**WORK REQUEST**
From the entries below, please output exactly the lines starting at the one containing "u8 (Z.land (mc_p c) 0xFF);" and ending at the one containing "u8 (Z.land (mc_t c) 0xFF)].", both included.

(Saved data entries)
.....

(* ===== verification/Damiao.v ===== *)
(** * Damiao motors and the virtual CAN adapter

    [devices/damiao/protocol.cpp]: the MIT command frame, the control frames and the
    feedback frame; the directional devices of [sensor.hpp] and [actuator.hpp]; and
    [transport/serial/virtual_can_transport.cpp]: CAN frames over a byte stream.

    [std::lround] of a non-finite value is unspecified; the model takes 0.  It can only
    happen when a limit is so large that the range overflows binary32. *)
From S2P Require Export Scheduler.

(** ** Data *)

Record DamiaoLimits := mkLimits {
  dl_position_max : float;
  dl_velocity_max : float;
  dl_torque_max : float }.

Record DamiaoMitCommand := mkMitCommand {
  dm_position : float;
  dm_velocity : float;
  dm_kp : float;
  dm_kd : float;
  dm_torque : float }.

Record DamiaoFeedback := mkDamiaoFeedback {
  df_motor_id : Z;
  df_error_code : Z;
  df_position : float;
  df_velocity : float;
  df_torque : float;
  df_mos_temperature_c : Z;
  df_rotor_temperature_c : Z }.

Inductive DamiaoControl := enable | disable | zero_position.

Definition control_value (c : DamiaoControl) : Z :=
  match c with enable => 0xFC | disable => 0xFD | zero_position => 0xFE end.

Record DamiaoConfig := mkDamiaoConfig { dc_motor_id : Z; dc_limits : DamiaoLimits }.

(** [devices/device.hpp]; [df_bytes] is the part of the buffer that has been written. *)
Record DeviceFrame := mkDeviceFrame {
  fr_sequence : Z;
  fr_address : Z;
  fr_size : Z;
  fr_bytes : Bytes }.

(** ** [DamiaoProtocol] *)

Module DamiaoProtocol.

Definition clamp_code (value min_value max_value : float) (max_code : Z) : Z :=
  let ratio := fdiv (fsub value min_value) (fsub max_value min_value) in
  let scaled := fmul (clamp ratio fzero fone) (float_of_int max_code) in
  u16 (round_int scaled).

Definition decode_code (code max_code : Z) (min_value max_value : float) : float :=
  fadd min_value
    (fmul (fdiv (float_of_int code) (float_of_int max_code)) (fsub max_value min_value)).

Definition finite_and_in_range (value min_value max_value : float) : bool :=
  isfinite value && (min_value <=? value)%fp && (value <=? max_value)%fp.

Definition positive_limits (limits : DamiaoLimits) : bool :=
  (fzero <? dl_position_max limits)%fp && (fzero <? dl_velocity_max limits)%fp &&
  (fzero <? dl_torque_max limits)%fp.

Definition mit_in_range (command : DamiaoMitCommand) (limits : DamiaoLimits) : bool :=
  positive_limits limits &&
  finite_and_in_range (dm_position command) (SFopp (dl_position_max limits)) (dl_position_max limits) &&
  finite_and_in_range (dm_velocity command) (SFopp (dl_velocity_max limits)) (dl_velocity_max limits) &&
  finite_and_in_range (dm_torque command) (SFopp (dl_torque_max limits)) (dl_torque_max limits) &&
  finite_and_in_range (dm_kp command) fzero (float_of_int 500) &&
  finite_and_in_range (dm_kd command) fzero (float_of_int 5).

Record mit_codes := mkMitCodes { mc_p : Z; mc_v : Z; mc_kp : Z; mc_kd : Z; mc_t : Z }.

Definition codes_of (command : DamiaoMitCommand) (limits : DamiaoLimits) : mit_codes :=
  mkMitCodes
    (clamp_code (dm_position command) (SFopp (dl_position_max limits)) (dl_position_max limits) 0xFFFF)
    (clamp_code (dm_velocity command) (SFopp (dl_velocity_max limits)) (dl_velocity_max limits) 0x0FFF)
    (clamp_code (dm_kp command) fzero (float_of_int 500) 0x0FFF)
    (clamp_code (dm_kd command) fzero (float_of_int 5) 0x0FFF)
    (clamp_code (dm_torque command) (SFopp (dl_torque_max limits)) (dl_torque_max limits) 0x0FFF).

Definition pack (c : mit_codes) : Bytes :=
  [u8 (Z.shiftr (mc_p c) 8);
   u8 (Z.land (mc_p c) 0xFF);
   u8 (Z.shiftr (mc_v c) 4);
   u8 (Z.lor (Z.shiftl (Z.land (mc_v c) 0x0F) 4) (Z.shiftr (mc_kp c) 8));
   u8 (Z.land (mc_kp c) 0xFF);
   u8 (Z.shiftr (mc_kd c) 4);
   u8 (Z.lor (Z.shiftl (Z.land (mc_kd c) 0x0F) 4) (Z.shiftr (mc_t c) 8));
   u8 (Z.land (mc_t c) 0xFF)].

Definition encode_mit (command : DamiaoMitCommand) (limits : DamiaoLimits) : Result Bytes :=
  if negb (mit_in_range command limits)
  then fail invalid_argument "MIT command is outside configured limits"
  else success (pack (codes_of command limits)).

Definition encode_control (control : DamiaoControl) : Bytes :=
  replicate 7 0xFF ++ [control_value control].

Definition decode_feedback (can_id : Z) (frame : Bytes) (length : Z) (limits : DamiaoLimits)
    : Result DamiaoFeedback :=
  if (0x7FF <? can_id) || negb (length =? 8) || negb (positive_limits limits)
  then fail invalid_argument "invalid CAN feedback frame"
  else
    let byte := byte_at frame in
    let position := Z.lor (Z.shiftl (byte 1%nat) 8) (byte 2%nat) in
    let velocity := Z.lor (Z.shiftl (byte 3%nat) 4) (Z.shiftr (byte 4%nat) 4) in
    let torque := Z.lor (Z.shiftl (Z.land (byte 4%nat) 0x0F) 8) (byte 5%nat) in
    success (mkDamiaoFeedback (Z.land (byte 0%nat) 0x0F) (Z.shiftr (byte 0%nat) 4)
      (decode_code position 0xFFFF (SFopp (dl_position_max limits)) (dl_position_max limits))
      (decode_code velocity 0x0FFF (SFopp (dl_velocity_max limits)) (dl_velocity_max limits))
      (decode_code torque 0x0FFF (SFopp (dl_torque_max limits)) (dl_torque_max limits))
      (wrap_signed 8 (byte 6%nat)) (wrap_signed 8 (byte 7%nat))).

(** *** Facts *)

Lemma code_bound value lo hi K mk ek :
  float_of_int K = S754_finite false mk ek -> ek <= 0 -> Z.pos mk = K * 2 ^ (- ek) ->
  0 < K <= 0xFFFF -> 0 <= clamp_code value lo hi K <= K.
Proof.
  intros Hk He Hm HK. unfold clamp_code. rewrite Hk.
  set (ratio := fdiv _ _). set (c := clamp ratio fzero fone).
  assert (0 <= round_int (fmul c (S754_finite false mk ek)) <= K) as Hb.
  { destruct (is_nan ratio) eqn:En.
    - assert (c = S754_nan) as -> by (unfold c; destruct ratio; done). cbn. lia.
    - destruct (clamp_bounds ratio fzero fone En eq_refl) as [H0 H1].
      apply scaled_code_bound; try done; [|lia].
      by apply clamp_fits; [apply fdiv_fits| |]. }
  rewrite wrap_small; [exact Hb|]. unfold is_word. lia.
Qed.

(** The width of every field. *)
Definition codes_ok (c : mit_codes) : Prop :=
  is_word 16 (mc_p c) /\ is_word 12 (mc_v c) /\ is_word 12 (mc_kp c) /\ is_word 12 (mc_kd c) /\
  is_word 12 (mc_t c).

Lemma codes_of_ok command limits : codes_ok (codes_of command limits).
Proof.
  unfold codes_ok, is_word. cbn [mc_p mc_v mc_kp mc_kd mc_t codes_of].
  assert (forall v lo hi, 0 <= clamp_code v lo hi 0xFFFF <= 0xFFFF) as H16
    by (intros; by eapply code_bound).
  assert (forall v lo hi, 0 <= clamp_code v lo hi 0x0FFF <= 0x0FFF) as H12
    by (intros; by eapply code_bound).
  split_and!; first [eapply Z.le_lt_trans; [apply H16|lia] | eapply Z.le_lt_trans; [apply H12|lia]
    | apply H16 | apply H12].
Qed.

(** The receiver's reading of a MIT frame. *)
Definition unpack (frame : Bytes) : mit_codes :=
  let byte := byte_at frame in
  mkMitCodes
    (Z.lor (Z.shiftl (byte 0%nat) 8) (byte 1%nat))
    (Z.lor (Z.shiftl (byte 2%nat) 4) (Z.shiftr (byte 3%nat) 4))
    (Z.lor (Z.shiftl (Z.land (byte 3%nat) 0x0F) 8) (byte 4%nat))
    (Z.lor (Z.shiftl (byte 5%nat) 4) (Z.shiftr (byte 6%nat) 4))
    (Z.lor (Z.shiftl (Z.land (byte 6%nat) 0x0F) 8) (byte 7%nat)).

(** Shifts and masks as divisions. *)
Lemma land_mask z n : 0 <= n -> Z.land z (Z.ones n) = z mod 2 ^ n.
Proof. apply Z.land_ones. Qed.

Lemma high_low_byte z : 0 <= z < 2 ^ 16 ->
  Z.lor (Z.shiftl (u8 (Z.shiftr z 8)) 8) (u8 (Z.land z 0xFF)) = z.
Proof.
  intros Hz. change 0xFF with (Z.ones 8). rewrite land_mask, Z.shiftr_div_pow2 by lia.
  rewrite wrap_small by (unfold is_word; split; [apply Z.div_pos; lia|apply Z.div_lt_upper_bound; lia]).
  rewrite wrap_idemp || idtac. unfold wrap. rewrite Z.mod_mod by lia.
  rewrite lor_shiftl_add_l; [|lia|apply Z.mod_pos_bound; lia].
  pose proof (Z.div_mod z (2 ^ 8) ltac:(lia)). lia.
Qed.

(** Two 12-bit codes share three bytes: eight bits, four and four, eight. *)
Lemma shared_byte a b :
  is_word 12 a -> is_word 12 b ->
  u8 (Z.lor (Z.shiftl (Z.land a 0x0F) 4) (Z.shiftr b 8)) = (a mod 16) * 16 + b / 256.
Proof.
  unfold is_word. intros Ha Hb. change 0x0F with (Z.ones 4).
  rewrite land_mask, Z.shiftr_div_pow2 by lia.
  assert (0 <= b / 2 ^ 8 < 2 ^ 4) as Hd
    by (split; [apply Z.div_pos; lia|apply Z.div_lt_upper_bound; lia]).
  rewrite lor_shiftl_add_l by (lia || exact Hd).
  change (2 ^ 8) with 256 in *. change (2 ^ 4) with 16 in *.
  pose proof (Z.mod_pos_bound a 16 ltac:(lia)). apply wrap_small. unfold is_word. lia.
Qed.

Lemma unpack_pack c : codes_ok c -> unpack (pack c) = c.
Proof.
  destruct c as [p v kp kd t]. unfold codes_ok. cbn [mc_p mc_v mc_kp mc_kd mc_t].
  intros (Hp & Hv & Hkp & Hkd & Ht). unfold unpack, pack.
  cbn [byte_at lookup list_lookup default mc_p mc_v mc_kp mc_kd mc_t]. unfold byte_at.
  cbn [lookup list_lookup default]. unfold id. rewrite high_low_byte by exact Hp.
  rewrite !shared_byte by assumption. change 0x0F with (Z.ones 4). change 0xFF with (Z.ones 8).
  rewrite !land_mask, !Z.shiftr_div_pow2 by lia. unfold is_word in *.
  assert (forall z, 0 <= z < 2 ^ 12 -> u8 (z / 2 ^ 4) = z / 16) as Hhigh.
  { intros z Hz. apply wrap_small. unfold is_word.
    split; [apply Z.div_pos; lia|apply Z.div_lt_upper_bound; lia]. }
  assert (forall a, u8 (a mod 2 ^ 8) = a mod 256) as Hlow
    by (intros a; unfold wrap; by rewrite Z.mod_mod).
  rewrite !Hhigh, !Hlow by assumption.
  assert (forall a b, 0 <= b < 2 ^ 12 -> (a mod 16 * 16 + b / 256) / 2 ^ 4 = a mod 16 /\
    (a mod 16 * 16 + b / 256) mod 2 ^ 4 = b / 256) as Hsh.
  { intros a b Hb. assert (0 <= b / 256 < 16)
      by (split; [apply Z.div_pos; lia|apply Z.div_lt_upper_bound; lia]).
    change (2 ^ 4) with 16. split; symmetry.
    - apply (Z.div_unique _ 16 _ (b / 256)); lia.
    - apply (Z.mod_unique _ 16 (a mod 16)); lia. }
  destruct (Hsh v kp Hkp) as [-> ->], (Hsh kd t Ht) as [-> ->].
  rewrite !lor_shiftl_add_l; try lia; try (apply Z.mod_pos_bound; lia).
  pose proof (Z.div_mod v 16 ltac:(lia)). pose proof (Z.div_mod kp 256 ltac:(lia)).
  pose proof (Z.div_mod kd 16 ltac:(lia)). pose proof (Z.div_mod t 256 ltac:(lia)).
  f_equal; lia.
Qed.

Lemma pack_bytes c : length (pack c) = 8%nat /\ Forall is_byte (pack c).
Proof. split; [done|]. unfold pack. repeat constructor; try apply wrap_range; lia. Qed.

(** A command inside its limits becomes an 8-byte frame from which a receiver reads back
    exactly the five codes, each within the width of its field; a command outside them, a NaN
    or an infinity included, is refused. *)
Theorem mit_frame_exact command limits :
  match encode_mit command limits with
  | success frame =>
      mit_in_range command limits = true /\ length frame = 8%nat /\ Forall is_byte frame /\
      unpack frame = codes_of command limits /\ codes_ok (codes_of command limits)
  | failure e => mit_in_range command limits = false /\ code e = invalid_argument
  end.
Proof.
  unfold encode_mit. destruct (mit_in_range command limits); cbn [negb]; [|done].
  pose proof (codes_of_ok command limits) as Hc. destruct (pack_bytes (codes_of command limits)).
  split_and!; try done. by apply unpack_pack.
Qed.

.....

**YOUR SOLUTION**
   u8 (Z.land (mc_p c) 0xFF);
   u8 (Z.shiftr (mc_v c) 4);
   u8 (Z.lor (Z.shiftl (Z.land (mc_v c) 0x0F) 4) (Z.shiftr (mc_kp c) 8));
   u8 (Z.land (mc_kp c) 0xFF);
   u8 (Z.shiftr (mc_kd c) 4);
   u8 (Z.lor (Z.shiftl (Z.land (mc_kd c) 0x0F) 4) (Z.shiftr (mc_t c) 8));
   u8 (Z.land (mc_t c) 0xFF)].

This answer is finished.